**WHAT NEEDS TO BE DONE**
Exactly reproduce the lines from the top of the entries below through the line containing "apply lookup_app_Some in", with both ends included.

⁂

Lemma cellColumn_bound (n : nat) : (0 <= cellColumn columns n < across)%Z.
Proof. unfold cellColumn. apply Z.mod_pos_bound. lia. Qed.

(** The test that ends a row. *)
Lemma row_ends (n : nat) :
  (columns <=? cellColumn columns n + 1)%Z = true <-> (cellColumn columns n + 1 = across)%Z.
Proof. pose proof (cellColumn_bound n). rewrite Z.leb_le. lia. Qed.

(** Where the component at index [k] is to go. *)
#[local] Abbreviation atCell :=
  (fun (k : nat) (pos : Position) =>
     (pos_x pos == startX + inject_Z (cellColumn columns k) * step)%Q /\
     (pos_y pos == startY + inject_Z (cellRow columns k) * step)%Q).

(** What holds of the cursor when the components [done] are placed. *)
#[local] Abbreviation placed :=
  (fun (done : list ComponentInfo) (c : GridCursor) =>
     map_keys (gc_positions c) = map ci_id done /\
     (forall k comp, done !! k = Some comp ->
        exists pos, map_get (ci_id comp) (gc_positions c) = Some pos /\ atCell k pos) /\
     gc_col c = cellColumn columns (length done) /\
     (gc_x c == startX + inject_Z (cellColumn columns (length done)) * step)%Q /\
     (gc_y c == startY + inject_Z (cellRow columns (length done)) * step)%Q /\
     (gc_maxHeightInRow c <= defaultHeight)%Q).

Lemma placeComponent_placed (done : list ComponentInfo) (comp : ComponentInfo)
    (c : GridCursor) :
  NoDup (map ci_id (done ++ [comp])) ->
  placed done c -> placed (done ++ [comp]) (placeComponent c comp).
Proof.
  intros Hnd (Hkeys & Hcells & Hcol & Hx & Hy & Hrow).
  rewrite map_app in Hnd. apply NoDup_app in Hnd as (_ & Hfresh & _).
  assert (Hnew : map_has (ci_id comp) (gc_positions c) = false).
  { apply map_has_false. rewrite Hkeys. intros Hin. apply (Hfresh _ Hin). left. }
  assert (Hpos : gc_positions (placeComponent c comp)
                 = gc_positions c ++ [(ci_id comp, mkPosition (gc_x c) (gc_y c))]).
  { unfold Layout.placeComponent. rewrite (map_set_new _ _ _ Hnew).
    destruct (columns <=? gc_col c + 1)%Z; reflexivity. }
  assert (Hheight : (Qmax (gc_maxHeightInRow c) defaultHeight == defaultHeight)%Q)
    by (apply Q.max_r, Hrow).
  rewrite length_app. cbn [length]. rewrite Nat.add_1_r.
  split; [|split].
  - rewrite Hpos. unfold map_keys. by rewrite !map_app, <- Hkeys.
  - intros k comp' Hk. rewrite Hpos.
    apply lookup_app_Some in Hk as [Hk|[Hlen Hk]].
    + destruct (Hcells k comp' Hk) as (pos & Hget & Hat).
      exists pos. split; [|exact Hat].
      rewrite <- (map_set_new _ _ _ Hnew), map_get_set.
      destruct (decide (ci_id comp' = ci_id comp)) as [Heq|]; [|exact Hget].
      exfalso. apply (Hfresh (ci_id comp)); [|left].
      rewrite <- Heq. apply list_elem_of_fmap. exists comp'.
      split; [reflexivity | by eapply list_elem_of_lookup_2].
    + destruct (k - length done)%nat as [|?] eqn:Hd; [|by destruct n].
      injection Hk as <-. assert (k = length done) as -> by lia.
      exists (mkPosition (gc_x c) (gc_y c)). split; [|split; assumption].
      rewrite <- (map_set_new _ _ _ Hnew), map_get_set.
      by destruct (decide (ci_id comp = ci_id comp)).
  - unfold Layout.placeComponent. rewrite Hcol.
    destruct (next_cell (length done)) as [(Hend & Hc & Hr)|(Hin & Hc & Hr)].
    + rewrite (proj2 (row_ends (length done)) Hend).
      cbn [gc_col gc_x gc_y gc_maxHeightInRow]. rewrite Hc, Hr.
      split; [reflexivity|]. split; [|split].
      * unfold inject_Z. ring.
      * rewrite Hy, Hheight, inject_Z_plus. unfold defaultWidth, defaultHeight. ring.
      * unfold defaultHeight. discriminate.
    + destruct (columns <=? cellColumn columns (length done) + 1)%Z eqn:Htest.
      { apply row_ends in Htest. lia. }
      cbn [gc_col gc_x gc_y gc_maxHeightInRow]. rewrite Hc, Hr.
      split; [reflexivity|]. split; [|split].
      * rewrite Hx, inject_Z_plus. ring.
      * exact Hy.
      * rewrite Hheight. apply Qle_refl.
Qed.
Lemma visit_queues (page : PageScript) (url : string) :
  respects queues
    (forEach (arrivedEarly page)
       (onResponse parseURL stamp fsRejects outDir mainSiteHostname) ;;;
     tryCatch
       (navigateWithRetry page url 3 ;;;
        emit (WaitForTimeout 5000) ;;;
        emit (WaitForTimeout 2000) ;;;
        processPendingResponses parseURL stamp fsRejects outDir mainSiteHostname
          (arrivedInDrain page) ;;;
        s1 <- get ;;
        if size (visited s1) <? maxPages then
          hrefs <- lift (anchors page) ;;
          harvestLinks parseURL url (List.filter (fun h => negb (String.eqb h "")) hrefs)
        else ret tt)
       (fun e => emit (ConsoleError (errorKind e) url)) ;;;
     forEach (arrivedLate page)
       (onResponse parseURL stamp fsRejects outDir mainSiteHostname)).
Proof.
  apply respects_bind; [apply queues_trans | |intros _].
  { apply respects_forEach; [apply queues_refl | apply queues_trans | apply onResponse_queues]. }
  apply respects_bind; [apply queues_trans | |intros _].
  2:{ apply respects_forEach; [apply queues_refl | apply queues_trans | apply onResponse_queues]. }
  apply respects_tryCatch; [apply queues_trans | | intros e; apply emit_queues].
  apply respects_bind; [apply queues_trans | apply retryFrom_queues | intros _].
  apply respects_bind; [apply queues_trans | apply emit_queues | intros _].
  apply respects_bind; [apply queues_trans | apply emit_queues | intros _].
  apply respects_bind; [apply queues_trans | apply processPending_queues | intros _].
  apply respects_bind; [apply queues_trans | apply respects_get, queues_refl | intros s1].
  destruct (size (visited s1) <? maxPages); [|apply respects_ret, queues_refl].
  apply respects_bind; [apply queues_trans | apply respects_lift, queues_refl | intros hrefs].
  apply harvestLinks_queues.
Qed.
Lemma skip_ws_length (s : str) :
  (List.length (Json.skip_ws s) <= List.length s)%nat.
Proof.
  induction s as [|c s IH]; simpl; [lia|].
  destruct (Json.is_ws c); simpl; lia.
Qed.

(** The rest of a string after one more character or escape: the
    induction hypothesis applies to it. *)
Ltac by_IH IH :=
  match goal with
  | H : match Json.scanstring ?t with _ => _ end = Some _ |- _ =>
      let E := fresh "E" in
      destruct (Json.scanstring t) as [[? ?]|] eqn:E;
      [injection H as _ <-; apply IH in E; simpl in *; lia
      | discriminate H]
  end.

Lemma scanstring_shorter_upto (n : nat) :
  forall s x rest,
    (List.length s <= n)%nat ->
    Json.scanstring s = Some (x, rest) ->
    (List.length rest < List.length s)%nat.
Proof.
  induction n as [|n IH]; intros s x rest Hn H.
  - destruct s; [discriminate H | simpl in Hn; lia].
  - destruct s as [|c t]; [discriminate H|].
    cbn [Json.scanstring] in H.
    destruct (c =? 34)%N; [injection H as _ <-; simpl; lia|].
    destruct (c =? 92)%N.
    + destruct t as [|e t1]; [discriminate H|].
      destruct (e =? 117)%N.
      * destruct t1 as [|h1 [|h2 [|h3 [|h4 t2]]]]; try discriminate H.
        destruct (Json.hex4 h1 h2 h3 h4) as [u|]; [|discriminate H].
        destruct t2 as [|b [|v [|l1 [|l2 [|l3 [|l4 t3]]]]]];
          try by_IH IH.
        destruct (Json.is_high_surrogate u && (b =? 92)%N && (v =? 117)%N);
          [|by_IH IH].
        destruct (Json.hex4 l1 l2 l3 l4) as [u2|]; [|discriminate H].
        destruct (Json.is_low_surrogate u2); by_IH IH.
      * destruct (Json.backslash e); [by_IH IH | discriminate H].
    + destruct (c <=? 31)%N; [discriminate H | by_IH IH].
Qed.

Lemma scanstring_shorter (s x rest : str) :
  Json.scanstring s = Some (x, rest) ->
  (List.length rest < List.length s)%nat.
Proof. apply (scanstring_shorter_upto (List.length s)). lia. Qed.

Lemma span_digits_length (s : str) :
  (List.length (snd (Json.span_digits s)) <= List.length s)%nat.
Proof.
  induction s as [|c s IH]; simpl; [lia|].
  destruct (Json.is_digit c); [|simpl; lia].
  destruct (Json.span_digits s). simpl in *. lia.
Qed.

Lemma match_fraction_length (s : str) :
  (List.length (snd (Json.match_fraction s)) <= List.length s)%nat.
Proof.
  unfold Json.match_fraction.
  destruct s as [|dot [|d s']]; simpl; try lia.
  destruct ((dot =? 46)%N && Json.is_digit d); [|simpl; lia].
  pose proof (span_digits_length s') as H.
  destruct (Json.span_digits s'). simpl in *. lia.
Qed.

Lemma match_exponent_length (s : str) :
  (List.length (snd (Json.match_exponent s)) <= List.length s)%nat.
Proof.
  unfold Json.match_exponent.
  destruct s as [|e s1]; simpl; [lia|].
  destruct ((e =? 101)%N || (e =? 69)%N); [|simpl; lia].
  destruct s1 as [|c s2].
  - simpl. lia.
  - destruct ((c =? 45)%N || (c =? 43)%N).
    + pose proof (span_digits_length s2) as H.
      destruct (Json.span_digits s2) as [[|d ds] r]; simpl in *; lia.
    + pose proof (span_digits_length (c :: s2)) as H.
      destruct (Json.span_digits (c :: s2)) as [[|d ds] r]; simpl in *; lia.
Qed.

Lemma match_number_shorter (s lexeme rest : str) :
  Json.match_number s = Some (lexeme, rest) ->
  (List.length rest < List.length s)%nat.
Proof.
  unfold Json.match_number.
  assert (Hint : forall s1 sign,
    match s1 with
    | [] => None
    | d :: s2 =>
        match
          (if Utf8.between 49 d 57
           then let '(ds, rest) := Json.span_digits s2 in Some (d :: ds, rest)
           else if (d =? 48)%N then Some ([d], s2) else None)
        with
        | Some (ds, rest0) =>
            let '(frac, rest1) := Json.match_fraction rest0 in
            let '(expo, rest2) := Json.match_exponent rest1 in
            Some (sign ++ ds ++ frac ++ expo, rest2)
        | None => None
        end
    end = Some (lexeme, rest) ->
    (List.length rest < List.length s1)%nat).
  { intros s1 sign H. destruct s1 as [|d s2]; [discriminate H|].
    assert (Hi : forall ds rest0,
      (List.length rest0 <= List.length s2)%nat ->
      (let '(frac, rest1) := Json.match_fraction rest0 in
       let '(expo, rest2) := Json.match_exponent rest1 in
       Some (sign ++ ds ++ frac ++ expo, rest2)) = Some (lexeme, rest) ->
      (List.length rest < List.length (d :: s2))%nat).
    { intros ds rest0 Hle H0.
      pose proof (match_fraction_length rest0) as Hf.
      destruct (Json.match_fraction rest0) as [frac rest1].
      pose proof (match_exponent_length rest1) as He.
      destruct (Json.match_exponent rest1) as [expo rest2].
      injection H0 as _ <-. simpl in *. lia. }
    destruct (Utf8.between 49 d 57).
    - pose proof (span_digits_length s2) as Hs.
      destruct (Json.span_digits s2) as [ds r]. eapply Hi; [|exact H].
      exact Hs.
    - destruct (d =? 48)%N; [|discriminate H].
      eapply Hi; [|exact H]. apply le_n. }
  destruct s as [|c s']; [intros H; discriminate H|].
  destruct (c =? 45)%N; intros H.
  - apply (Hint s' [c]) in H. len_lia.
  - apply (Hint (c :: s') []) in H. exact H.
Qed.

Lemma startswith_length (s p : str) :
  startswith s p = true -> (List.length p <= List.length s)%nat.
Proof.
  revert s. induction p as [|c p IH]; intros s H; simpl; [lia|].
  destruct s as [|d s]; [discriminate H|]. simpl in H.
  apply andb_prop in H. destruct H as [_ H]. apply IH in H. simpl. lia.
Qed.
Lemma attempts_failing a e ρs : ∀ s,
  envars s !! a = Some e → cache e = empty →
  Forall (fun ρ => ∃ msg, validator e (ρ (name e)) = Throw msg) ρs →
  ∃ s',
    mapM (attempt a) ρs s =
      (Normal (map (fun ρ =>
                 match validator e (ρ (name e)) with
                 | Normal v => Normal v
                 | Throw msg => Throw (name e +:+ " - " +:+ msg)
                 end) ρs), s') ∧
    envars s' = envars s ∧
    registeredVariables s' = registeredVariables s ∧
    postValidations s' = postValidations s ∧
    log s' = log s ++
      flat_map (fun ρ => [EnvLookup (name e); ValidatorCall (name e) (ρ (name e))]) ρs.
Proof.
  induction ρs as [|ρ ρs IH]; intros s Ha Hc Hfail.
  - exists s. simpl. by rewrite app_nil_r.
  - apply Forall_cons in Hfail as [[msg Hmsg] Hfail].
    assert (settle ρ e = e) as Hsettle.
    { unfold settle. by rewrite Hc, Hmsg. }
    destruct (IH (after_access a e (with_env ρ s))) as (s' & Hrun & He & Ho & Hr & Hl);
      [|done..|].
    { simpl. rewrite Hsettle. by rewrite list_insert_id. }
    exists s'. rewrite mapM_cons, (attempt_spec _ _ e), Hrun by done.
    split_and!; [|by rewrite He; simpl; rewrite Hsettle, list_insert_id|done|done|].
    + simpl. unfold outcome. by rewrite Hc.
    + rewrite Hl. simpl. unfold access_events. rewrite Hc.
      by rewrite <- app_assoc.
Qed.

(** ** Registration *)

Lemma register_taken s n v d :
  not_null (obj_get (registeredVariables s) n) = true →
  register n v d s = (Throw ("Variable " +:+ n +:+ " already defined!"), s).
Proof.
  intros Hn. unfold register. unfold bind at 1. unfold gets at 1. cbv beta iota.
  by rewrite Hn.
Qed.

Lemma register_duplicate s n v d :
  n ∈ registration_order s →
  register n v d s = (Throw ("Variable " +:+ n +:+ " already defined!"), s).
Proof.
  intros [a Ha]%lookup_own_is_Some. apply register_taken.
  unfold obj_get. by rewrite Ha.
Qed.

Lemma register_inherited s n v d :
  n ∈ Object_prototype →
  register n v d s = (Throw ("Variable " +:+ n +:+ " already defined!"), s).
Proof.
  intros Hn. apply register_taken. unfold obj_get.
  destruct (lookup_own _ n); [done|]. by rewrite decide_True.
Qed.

⁂

**EXPECTED OUTPUT**
Lemma cellColumn_bound (n : nat) : (0 <= cellColumn columns n < across)%Z.
Proof. unfold cellColumn. apply Z.mod_pos_bound. lia. Qed.

(** The test that ends a row. *)
Lemma row_ends (n : nat) :
  (columns <=? cellColumn columns n + 1)%Z = true <-> (cellColumn columns n + 1 = across)%Z.
Proof. pose proof (cellColumn_bound n). rewrite Z.leb_le. lia. Qed.

(** Where the component at index [k] is to go. *)
#[local] Abbreviation atCell :=
  (fun (k : nat) (pos : Position) =>
     (pos_x pos == startX + inject_Z (cellColumn columns k) * step)%Q /\
     (pos_y pos == startY + inject_Z (cellRow columns k) * step)%Q).

(** What holds of the cursor when the components [done] are placed. *)
#[local] Abbreviation placed :=
  (fun (done : list ComponentInfo) (c : GridCursor) =>
     map_keys (gc_positions c) = map ci_id done /\
     (forall k comp, done !! k = Some comp ->
        exists pos, map_get (ci_id comp) (gc_positions c) = Some pos /\ atCell k pos) /\
     gc_col c = cellColumn columns (length done) /\
     (gc_x c == startX + inject_Z (cellColumn columns (length done)) * step)%Q /\
     (gc_y c == startY + inject_Z (cellRow columns (length done)) * step)%Q /\
     (gc_maxHeightInRow c <= defaultHeight)%Q).

Lemma placeComponent_placed (done : list ComponentInfo) (comp : ComponentInfo)
    (c : GridCursor) :
  NoDup (map ci_id (done ++ [comp])) ->
  placed done c -> placed (done ++ [comp]) (placeComponent c comp).
Proof.
  intros Hnd (Hkeys & Hcells & Hcol & Hx & Hy & Hrow).
  rewrite map_app in Hnd. apply NoDup_app in Hnd as (_ & Hfresh & _).
  assert (Hnew : map_has (ci_id comp) (gc_positions c) = false).
  { apply map_has_false. rewrite Hkeys. intros Hin. apply (Hfresh _ Hin). left. }
  assert (Hpos : gc_positions (placeComponent c comp)
                 = gc_positions c ++ [(ci_id comp, mkPosition (gc_x c) (gc_y c))]).
  { unfold Layout.placeComponent. rewrite (map_set_new _ _ _ Hnew).
    destruct (columns <=? gc_col c + 1)%Z; reflexivity. }
  assert (Hheight : (Qmax (gc_maxHeightInRow c) defaultHeight == defaultHeight)%Q)
    by (apply Q.max_r, Hrow).
  rewrite length_app. cbn [length]. rewrite Nat.add_1_r.
  split; [|split].
  - rewrite Hpos. unfold map_keys. by rewrite !map_app, <- Hkeys.
  - intros k comp' Hk. rewrite Hpos.
    apply lookup_app_Some in Hk as [Hk|[Hlen Hk]].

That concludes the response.